How Levi's Jeans Duped The Internet With Their New Secret Ad

My friends are blogging about this viral video of guys doing backflips into their jeans. So neat! So shareable! So worth the million views the three-day-old clip already earned! But I could tell instantly (and I have no idea why no one else did) that this was a stealth ad — because it's a direct copy of a stealth ad that got over 3 million views last year.

Click to viewAfter the first guy jumped into his jeans, I realized what the whole video would be: a shot-for-shot rehash of a viral ad for Ray-Ban. The two ads are so similar that the creators (unless they're phenomenally short-sighted) clearly wanted to be discovered. First, let's look at the two ads:

Levi's, 5 May 2008: Guys do backflips, swinging jumps, and other stunts and land in their pants.

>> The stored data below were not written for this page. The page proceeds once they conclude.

(** ** Loading *)

Lemma wb_getitem_is_Some (wb : Workbook) (n : string) :
  n ∈ sheetnames wb → is_Some (wb_getitem wb n).
Proof.
  unfold sheetnames, wb_getitem. intros ([n' rows] & Hn & Hin)%list_elem_of_fmap.
  simpl in Hn. subst n.
  destruct (list_find_elem_of (λ ws, ws.1 = n') (worksheets wb) (n', rows) Hin eq_refl)
    as [[i ws] E].
  rewrite E. by eexists.
Qed.


(** The loop of [_extract_sheet_data]. *)
Lemma extract_sheets_spec (wb : Workbook) (names : list string)
    (sheet_data : gmap string (list (list PyVal))) :
  (∀ n, n ∈ names → n ∈ sheetnames wb) →
  ∃ data, for_each names (extract_sheet wb) sheet_data = Some data ∧
    ∀ n, data !! n = if decide (n ∈ names) then values_only <$> wb_getitem wb n
                     else sheet_data !! n.
Proof.
  revert sheet_data. induction names as [|x names IH]; intros sheet_data Hin;
    cbn [for_each].
  - exists sheet_data. split; [done|]. intros n. by rewrite decide_False by set_solver.
  - destruct (wb_getitem_is_Some wb x) as [rows Hrows]; [apply Hin; by left|].
    assert (extract_sheet wb sheet_data x = Some (<[x := values_only rows]> sheet_data))
      as -> by (unfold extract_sheet; by rewrite Hrows).
    cbn [mbind option_bind].
    destruct (IH (<[x := values_only rows]> sheet_data)) as (data & -> & Hdata);
      [intros; apply Hin; by right|].
    exists data. split; [done|]. intros n. rewrite Hdata.
    destruct (decide (n = x)) as [->|Hne].
    + rewrite (decide_True (P := x ∈ x :: names)) by set_solver.
      rewrite lookup_insert_eq, Hrows. by case_decide.
    + rewrite lookup_insert_ne by done. destruct (decide (n ∈ names)).
      * by rewrite decide_True by set_solver.
      * by rewrite decide_False by set_solver.
Qed.

(** The loop of [_extract_formulas] over the sheets. *)
Lemma extract_formulas_spec get_column_letter (wb : Workbook) (names : list string)
    (all_formulas : gmap string (gmap string FormulaEntry)) :
  (∀ n, n ∈ names → n ∈ sheetnames wb) →
  ∃ forms,
    for_each names (extract_sheet_formulas get_column_letter wb) all_formulas
    = Some forms ∧
    ∀ n, forms !! n
         = if decide (n ∈ names)
           then written_over
                  (rows ← wb_getitem wb n;
                   nonempty (sheet_formulas get_column_letter n rows))
                  (all_formulas !! n)
           else all_formulas !! n.
Proof.
  revert all_formulas. induction names as [|x names IH]; intros all_formulas Hin;
    cbn [for_each].
  - exists all_formulas. split; [done|]. intros n. by rewrite decide_False by set_solver.
  - destruct (wb_getitem_is_Some wb x) as [rows Hrows]; [apply Hin; by left|].
    assert (extract_sheet_formulas get_column_letter wb all_formulas x
            = Some (if bool_decide (sheet_formulas get_column_letter x rows ≠ ∅)
                    then <[x := sheet_formulas get_column_letter x rows]> all_formulas
                    else all_formulas))
      as -> by (unfold extract_sheet_formulas; by rewrite Hrows).
    cbn [mbind option_bind].
    match goal with |- context [for_each names _ ?acc] =>
      destruct (IH acc) as (forms & -> & Hforms); [intros; apply Hin; by right|]
    end.
    exists forms. split; [done|]. intros n. rewrite Hforms.
    destruct (decide (n = x)) as [->|Hne].
    + rewrite (decide_True (P := x ∈ x :: names)) by set_solver.
      rewrite Hrows. cbn [mbind option_bind]. unfold nonempty, written_over.
      destruct (decide (sheet_formulas get_column_letter x rows = ∅)) as [E|E].
      * rewrite bool_decide_eq_false_2 by (by intros ?). by case_decide.
      * rewrite bool_decide_eq_true_2 by done.
        rewrite lookup_insert_eq. by case_decide.
    + assert ((if bool_decide (sheet_formulas get_column_letter x rows ≠ ∅)
               then <[x := sheet_formulas get_column_letter x rows]> all_formulas
               else all_formulas) !! n = all_formulas !! n) as ->.
      { case_bool_decide; [by rewrite lookup_insert_ne|done]. }
      destruct (decide (n ∈ names)).
      * by rewrite decide_True by set_solver.
      * by rewrite decide_False by set_solver.
Qed.




(** [load_workbook] on a parser just made. *)
Lemma load_workbook_fresh openpyxl_load_workbook get_column_letter (path : string) :
  match openpyxl_load_workbook path with
  | None =>
      load_workbook openpyxl_load_workbook get_column_letter (ExcelParser_init path)
      = (ExcelParser_init path, false)
  | Some wb =>
      ∃ p,
        load_workbook openpyxl_load_workbook get_column_letter (ExcelParser_init path)
        = (p, true) ∧
        file_path p = path ∧ workbook p = Some wb ∧
        (∀ n, sheet_data p !! n
              = if decide (n ∈ sheetnames wb) then values_only <$> wb_getitem wb n
                else None) ∧
        (∀ n, formulas p !! n
              = if decide (n ∈ sheetnames wb)
                then rows ← wb_getitem wb n;
                     nonempty (sheet_formulas get_column_letter n rows)
                else None)
  end.
Proof.
  unfold load_workbook. cbn [file_path ExcelParser_init sheet_data formulas].
  destruct (openpyxl_load_workbook path) as [wb|]; [|done].
  destruct (extract_sheets_spec wb (sheetnames wb) ∅) as (data & -> & Hdata); [done|].
  destruct (extract_formulas_spec get_column_letter wb (sheetnames wb) ∅)
    as (forms & -> & Hforms); [done|].
  eexists. split; [done|]. cbn. split_and!; [done..|].
  intros n. rewrite Hforms, lookup_empty. case_decide; [|done].
  unfold written_over. by destruct (wb_getitem wb n ≫= _).
Qed.




(** ** The accessors after a comparison *)

(** X16: after [compare_all] on an engine with both parsers set,
    [get_detailed_differences] without a sheet name, or with the empty
    name, returns the dict [compare_all] returned; with the name of a sheet
    of both documents it returns the comparison of that sheet, and with any
    other name the empty dict; and [export_comparison_data] returns that
    same dict of results with the two file paths. On an engine that has not
    compared, [get_detailed_differences] returns the empty dict whatever
    the name. *)
Theorem accessors_after_compare_all md5 zipfile_ZipFile (now_isoformat : string)
    (self : ComparisonEngine) (p1 p2 : ExcelParser) :
  parser1 self = Some p1 → parser2 self = Some p2 →
  ∃ r self',
    compare_all md5 zipfile_ZipFile self = Some (ResultsOf r, self') ∧
    get_detailed_differences self' None = DetailedAll r ∧
    get_detailed_differences self' (Some "") = DetailedAll r ∧
    (∀ n, n ≠ "" →
       get_detailed_differences self' (Some n)
       = if decide (n ∈ get_sheet_names p1 ∧ n ∈ get_sheet_names p2)
         then from_option DetailedSheet DetailedEmpty
                (_compare_single_sheet (get_sheet_data p1 n) (get_sheet_data p2 n))
         else DetailedEmpty) ∧
    export_comparison_data now_isoformat self'
    = {| ex_metadata := {| md_file1 := Some (file_path p1);
                           md_file2 := Some (file_path p2);
                           comparison_timestamp := now_isoformat |};
         ex_results := ResultsOf r |} ∧
    (∀ sheet_name,
       get_detailed_differences ComparisonEngine_init sheet_name = DetailedEmpty).
Proof.
  intros H1 H2.
  destruct (compare_all_loaded md5 zipfile_ZipFile self p1 p2 H1 H2)
    as (r & s & Hall & _ & Hsheets & _).
  eexists r, _. split; [exact Hall|].
  destruct (compare_sheets_lookup p1 p2) as (cmp & Hcmp & Hc & Hsc).
  rewrite Hsheets in Hcmp. injection Hcmp as <-.
  unfold get_detailed_differences, export_comparison_data. cbn.
  split_and!; try done.
  intros n Hn. rewrite bool_decide_eq_true_2 by (split; congruence).
  cbn. rewrite Hsc.
  destruct (decide (n ∈ common_sheets (r_sheets r))) as [Hin|Hin].
  - rewrite decide_True by (by apply Hc). done.
  - rewrite decide_False by (by rewrite <- Hc). done.
Qed.

Lemma accessors_after_compare_all_witness :
  ∃ r self',
    compare_all example_md5 example_ZipFile example_engine
    = Some (ResultsOf r, self') ∧
    get_detailed_differences self' None = DetailedAll r ∧
    get_detailed_differences self' (Some "") = DetailedAll r.
Proof.
  assert (parser1 example_engine = Some (example_parser "file1.xlsx")) as H1
    by (vm_compute; reflexivity).
  assert (parser2 example_engine = Some (example_parser "file2.xlsx")) as H2
    by (vm_compute; reflexivity).
  destruct (accessors_after_compare_all example_md5 example_ZipFile "now"
              example_engine _ _ H1 H2) as (r & self' & Hall & Hn & He & _).
  exists r, self'. split; [exact Hall|]. split; [exact Hn|exact He].
Defined.

(** X17: [load_files] does not touch the stored results: after a
    comparison and a new [load_files], the accessors still return the
    results of the earlier pair of files. *)
Theorem load_files_keeps_results openpyxl_load_workbook get_column_letter
    (now_isoformat : string) (self : ComparisonEngine)
    (file1_path file2_path : string) (sheet_name : option string) :
  let self' := (load_files openpyxl_load_workbook get_column_letter
                           self file1_path file2_path).1 in
  comparison_results self' = comparison_results self ∧
  get_detailed_differences self' sheet_name
  = get_detailed_differences self sheet_name ∧
  ex_results (export_comparison_data now_isoformat self')
  = ex_results (export_comparison_data now_isoformat self) ∧
  md_file1 (ex_metadata (export_comparison_data now_isoformat self'))
  = Some file1_path ∧
  md_file2 (ex_metadata (export_comparison_data now_isoformat self'))
  = Some file2_path.
Proof.
  unfold load_files.
  pose proof (load_workbook_fresh openpyxl_load_workbook get_column_letter file1_path)
    as L1.
  pose proof (load_workbook_fresh openpyxl_load_workbook get_column_letter file2_path)
    as L2.
  destruct (openpyxl_load_workbook file1_path) as [wb1|].
  - destruct L1 as (p1 & -> & Hf1 & _). cbn [negb].
    destruct (openpyxl_load_workbook file2_path) as [wb2|].
    + destruct L2 as (p2 & -> & Hf2 & _).
      cbn. unfold get_detailed_differences. cbn. by rewrite Hf1, Hf2.
    + rewrite L2. cbn. by rewrite Hf1.
  - rewrite L1. by cbn.
Qed.

(** ** A comparison after a failed load *)

Lemma compare_unloaded_parts (file1_path file2_path : string) :
  _compare_workbook_properties (ExcelParser_init file1_path)
                               (ExcelParser_init file2_path)
  = {| wp_identical := true; wp_differences := ∅; wp_file1 := ∅; wp_file2 := ∅ |} ∧
  _compare_sheets (ExcelParser_init file1_path) (ExcelParser_init file2_path)
  = Some {| added_sheets := []; removed_sheets := []; common_sheets := [];
            sheet_comparisons := ∅ |} ∧
  _compare_formulas (ExcelParser_init file1_path) (ExcelParser_init file2_path)
  = Some {| added_formulas := ∅; removed_formulas := ∅; modified_formulas := ∅;
            identical_formulas := ∅;
            fc_summary := {| total_added := 0; total_removed := 0;
                             total_modified := 0; total_identical := 0;
                             total_formulas := 0 |} |}.
Proof. split_and!; by vm_compute. Qed.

Ray-Ban, 6 May 2007: A guy catches sunglasses on his face in increasingly impossible maneuvers: Off a house, off a bridge, in a moving car.

Similarities

The stories are the same: A simple trick to establish what we're watching. Then increasingly elaborate iterations, culminating in a stunt so dramatic that it requires a slow-motion replay.

The music is the same: A cool innocuous background beat loosely timed to the action.

The editing is the same: Quick pacing. Slick with dramatic angles, but calculatedly rugged with lingering shots on the guys congratulating each other.

The packaging is the same: Ray-Ban's ad was posted by "neverhidefilms," a YouTube user with no previous videos. The new Levi's ad comes from "unbuttonedfilms," another first-time user. The new ad is one day shy of coming a year after the old ad. The titles are analagous: "Guy catches glasses with face" versus "Guys backflip into jeans." No product is mentioned.

Background

While Ray-Ban's ad was launched anonymously, the creative team behind it soon came forward. Josh Warner, president of The Feed Company, explained how he promoted this viral video to Adweek. The team posted more videos, now more obviously advertising Ray-Ban though still without using a traditional ad format, to the YouTube account that hosted the original viral ad.

Extra evidence

Note the line at 0:36 of the Levi's ad: "At least there's no zipper." That's what clinched it for me: Levi's is the only jeans brand to actively advertise its zipperless buttoned jeans. The user name "unbuttonedfilms" corroborates this.

How well it's worked

Blogs like Laughing Squid and Neatorama posted the video with no guess about the creators (though political blog Hot Air guessed this might be a Levi's ad). Even G4TV's Attack Of The Show discussed the ad, crediting it to an unnamed group of gymnasts and making no mention of Levi's.

And of course even this debunking is giving them publicity. (Not that I mind as long as I'm getting some too.)

My Theory

Obviously the new ad has the same goals as the old: to market a product without actually naming it, by appealing to the public's love of Internet stunt videos. Most likely, The Feed Company made the new Levi's ad. If any other agency was ripping them off, they wouldn't release the ad a year later with the exact same techniques. And in a few days, The Feed Company will come out, because who can really deny themselves another round of publicity?